__WORK ITEM__
Write out each entry again. Keep every word exactly as it is.

__GIVEN DATA__
[Start of section]
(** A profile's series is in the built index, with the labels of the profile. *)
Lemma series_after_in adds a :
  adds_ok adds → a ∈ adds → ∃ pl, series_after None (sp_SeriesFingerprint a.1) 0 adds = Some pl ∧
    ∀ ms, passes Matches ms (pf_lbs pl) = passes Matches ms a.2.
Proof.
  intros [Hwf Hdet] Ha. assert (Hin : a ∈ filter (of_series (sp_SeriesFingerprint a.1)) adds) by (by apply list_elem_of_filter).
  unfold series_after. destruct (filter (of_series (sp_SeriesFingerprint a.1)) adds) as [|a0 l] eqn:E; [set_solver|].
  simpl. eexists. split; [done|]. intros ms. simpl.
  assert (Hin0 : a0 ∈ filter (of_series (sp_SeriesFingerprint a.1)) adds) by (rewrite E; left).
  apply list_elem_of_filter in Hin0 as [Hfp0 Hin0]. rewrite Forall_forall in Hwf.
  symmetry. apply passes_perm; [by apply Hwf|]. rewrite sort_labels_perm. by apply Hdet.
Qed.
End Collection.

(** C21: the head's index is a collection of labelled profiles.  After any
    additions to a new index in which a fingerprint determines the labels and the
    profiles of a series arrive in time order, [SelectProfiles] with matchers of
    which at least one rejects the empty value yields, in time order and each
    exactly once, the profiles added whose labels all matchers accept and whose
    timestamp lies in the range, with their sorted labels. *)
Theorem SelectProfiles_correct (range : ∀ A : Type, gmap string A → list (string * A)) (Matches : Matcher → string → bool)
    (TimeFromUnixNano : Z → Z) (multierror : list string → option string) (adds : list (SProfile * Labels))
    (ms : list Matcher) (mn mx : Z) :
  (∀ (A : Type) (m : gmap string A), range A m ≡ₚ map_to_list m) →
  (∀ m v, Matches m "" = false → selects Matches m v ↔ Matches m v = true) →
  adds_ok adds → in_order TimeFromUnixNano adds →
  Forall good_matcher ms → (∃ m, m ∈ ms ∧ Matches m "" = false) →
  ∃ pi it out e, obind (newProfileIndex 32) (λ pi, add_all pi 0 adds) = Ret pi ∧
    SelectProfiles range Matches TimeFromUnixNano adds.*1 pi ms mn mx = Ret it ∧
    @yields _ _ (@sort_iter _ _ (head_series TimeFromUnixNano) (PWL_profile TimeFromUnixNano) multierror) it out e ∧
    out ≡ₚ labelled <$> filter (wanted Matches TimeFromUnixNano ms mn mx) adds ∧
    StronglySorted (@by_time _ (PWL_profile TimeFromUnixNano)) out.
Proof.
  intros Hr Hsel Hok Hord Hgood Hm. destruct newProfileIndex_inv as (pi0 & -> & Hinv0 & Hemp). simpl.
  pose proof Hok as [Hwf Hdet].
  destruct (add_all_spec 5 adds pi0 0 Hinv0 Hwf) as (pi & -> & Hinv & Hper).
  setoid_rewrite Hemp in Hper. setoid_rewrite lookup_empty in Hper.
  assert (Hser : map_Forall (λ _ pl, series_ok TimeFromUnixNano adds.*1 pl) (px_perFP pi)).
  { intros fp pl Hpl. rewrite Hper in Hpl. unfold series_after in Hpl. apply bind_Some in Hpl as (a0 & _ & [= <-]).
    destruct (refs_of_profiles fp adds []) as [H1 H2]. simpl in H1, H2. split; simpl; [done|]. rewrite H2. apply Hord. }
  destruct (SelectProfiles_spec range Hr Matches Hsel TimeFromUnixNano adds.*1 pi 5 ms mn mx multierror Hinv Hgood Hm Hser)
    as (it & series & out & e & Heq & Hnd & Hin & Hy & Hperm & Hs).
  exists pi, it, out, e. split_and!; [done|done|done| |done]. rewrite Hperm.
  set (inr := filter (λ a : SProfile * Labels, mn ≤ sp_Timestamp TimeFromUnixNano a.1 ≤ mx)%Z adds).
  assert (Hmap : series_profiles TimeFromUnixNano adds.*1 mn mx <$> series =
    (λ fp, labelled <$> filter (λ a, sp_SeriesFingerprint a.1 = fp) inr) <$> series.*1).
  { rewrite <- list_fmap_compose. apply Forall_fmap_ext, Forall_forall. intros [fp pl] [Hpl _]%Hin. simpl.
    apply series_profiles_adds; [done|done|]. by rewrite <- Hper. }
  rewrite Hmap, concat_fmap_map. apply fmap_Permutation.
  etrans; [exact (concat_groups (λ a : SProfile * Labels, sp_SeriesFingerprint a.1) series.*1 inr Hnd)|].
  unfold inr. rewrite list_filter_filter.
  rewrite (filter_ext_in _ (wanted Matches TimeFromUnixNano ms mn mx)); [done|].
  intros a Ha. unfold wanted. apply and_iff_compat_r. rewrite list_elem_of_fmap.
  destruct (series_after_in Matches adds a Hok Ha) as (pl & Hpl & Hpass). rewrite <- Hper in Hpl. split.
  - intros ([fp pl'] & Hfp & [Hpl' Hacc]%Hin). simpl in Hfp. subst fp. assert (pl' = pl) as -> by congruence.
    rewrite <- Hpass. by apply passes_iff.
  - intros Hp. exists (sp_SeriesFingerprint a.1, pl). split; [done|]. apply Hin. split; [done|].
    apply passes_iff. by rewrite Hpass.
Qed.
[End of section]
__TASK ANSWER__
(** A profile's series is in the built index, with the labels of the profile. *)
Lemma series_after_in adds a :
  adds_ok adds → a ∈ adds → ∃ pl, series_after None (sp_SeriesFingerprint a.1) 0 adds = Some pl ∧
    ∀ ms, passes Matches ms (pf_lbs pl) = passes Matches ms a.2.
Proof.
  intros [Hwf Hdet] Ha. assert (Hin : a ∈ filter (of_series (sp_SeriesFingerprint a.1)) adds) by (by apply list_elem_of_filter).
  unfold series_after. destruct (filter (of_series (sp_SeriesFingerprint a.1)) adds) as [|a0 l] eqn:E; [set_solver|].
  simpl. eexists. split; [done|]. intros ms. simpl.
  assert (Hin0 : a0 ∈ filter (of_series (sp_SeriesFingerprint a.1)) adds) by (rewrite E; left).
  apply list_elem_of_filter in Hin0 as [Hfp0 Hin0]. rewrite Forall_forall in Hwf.
  symmetry. apply passes_perm; [by apply Hwf|]. rewrite sort_labels_perm. by apply Hdet.
Qed.
End Collection.

(** C21: the head's index is a collection of labelled profiles.  After any
    additions to a new index in which a fingerprint determines the labels and the
    profiles of a series arrive in time order, [SelectProfiles] with matchers of
    which at least one rejects the empty value yields, in time order and each
    exactly once, the profiles added whose labels all matchers accept and whose
    timestamp lies in the range, with their sorted labels. *)
Theorem SelectProfiles_correct (range : ∀ A : Type, gmap string A → list (string * A)) (Matches : Matcher → string → bool)
    (TimeFromUnixNano : Z → Z) (multierror : list string → option string) (adds : list (SProfile * Labels))
    (ms : list Matcher) (mn mx : Z) :
  (∀ (A : Type) (m : gmap string A), range A m ≡ₚ map_to_list m) →
  (∀ m v, Matches m "" = false → selects Matches m v ↔ Matches m v = true) →
  adds_ok adds → in_order TimeFromUnixNano adds →
  Forall good_matcher ms → (∃ m, m ∈ ms ∧ Matches m "" = false) →
  ∃ pi it out e, obind (newProfileIndex 32) (λ pi, add_all pi 0 adds) = Ret pi ∧
    SelectProfiles range Matches TimeFromUnixNano adds.*1 pi ms mn mx = Ret it ∧
    @yields _ _ (@sort_iter _ _ (head_series TimeFromUnixNano) (PWL_profile TimeFromUnixNano) multierror) it out e ∧
    out ≡ₚ labelled <$> filter (wanted Matches TimeFromUnixNano ms mn mx) adds ∧
    StronglySorted (@by_time _ (PWL_profile TimeFromUnixNano)) out.
Proof.
  intros Hr Hsel Hok Hord Hgood Hm. destruct newProfileIndex_inv as (pi0 & -> & Hinv0 & Hemp). simpl.
  pose proof Hok as [Hwf Hdet].
  destruct (add_all_spec 5 adds pi0 0 Hinv0 Hwf) as (pi & -> & Hinv & Hper).
  setoid_rewrite Hemp in Hper. setoid_rewrite lookup_empty in Hper.
  assert (Hser : map_Forall (λ _ pl, series_ok TimeFromUnixNano adds.*1 pl) (px_perFP pi)).
  { intros fp pl Hpl. rewrite Hper in Hpl. unfold series_after in Hpl. apply bind_Some in Hpl as (a0 & _ & [= <-]).
    destruct (refs_of_profiles fp adds []) as [H1 H2]. simpl in H1, H2. split; simpl; [done|]. rewrite H2. apply Hord. }
  destruct (SelectProfiles_spec range Hr Matches Hsel TimeFromUnixNano adds.*1 pi 5 ms mn mx multierror Hinv Hgood Hm Hser)
    as (it & series & out & e & Heq & Hnd & Hin & Hy & Hperm & Hs).
  exists pi, it, out, e. split_and!; [done|done|done| |done]. rewrite Hperm.
  set (inr := filter (λ a : SProfile * Labels, mn ≤ sp_Timestamp TimeFromUnixNano a.1 ≤ mx)%Z adds).
  assert (Hmap : series_profiles TimeFromUnixNano adds.*1 mn mx <$> series =
    (λ fp, labelled <$> filter (λ a, sp_SeriesFingerprint a.1 = fp) inr) <$> series.*1).
  { rewrite <- list_fmap_compose. apply Forall_fmap_ext, Forall_forall. intros [fp pl] [Hpl _]%Hin. simpl.
    apply series_profiles_adds; [done|done|]. by rewrite <- Hper. }
  rewrite Hmap, concat_fmap_map. apply fmap_Permutation.
  etrans; [exact (concat_groups (λ a : SProfile * Labels, sp_SeriesFingerprint a.1) series.*1 inr Hnd)|].
  unfold inr. rewrite list_filter_filter.
  rewrite (filter_ext_in _ (wanted Matches TimeFromUnixNano ms mn mx)); [done|].
  intros a Ha. unfold wanted. apply and_iff_compat_r. rewrite list_elem_of_fmap.
  destruct (series_after_in Matches adds a Hok Ha) as (pl & Hpl & Hpass). rewrite <- Hper in Hpl. split.
  - intros ([fp pl'] & Hfp & [Hpl' Hacc]%Hin). simpl in Hfp. subst fp. assert (pl' = pl) as -> by congruence.
    rewrite <- Hpass. by apply passes_iff.
  - intros Hp. exists (sp_SeriesFingerprint a.1, pl). split; [done|]. apply Hin. split; [done|].
    apply passes_iff. by rewrite Hpass.
Qed.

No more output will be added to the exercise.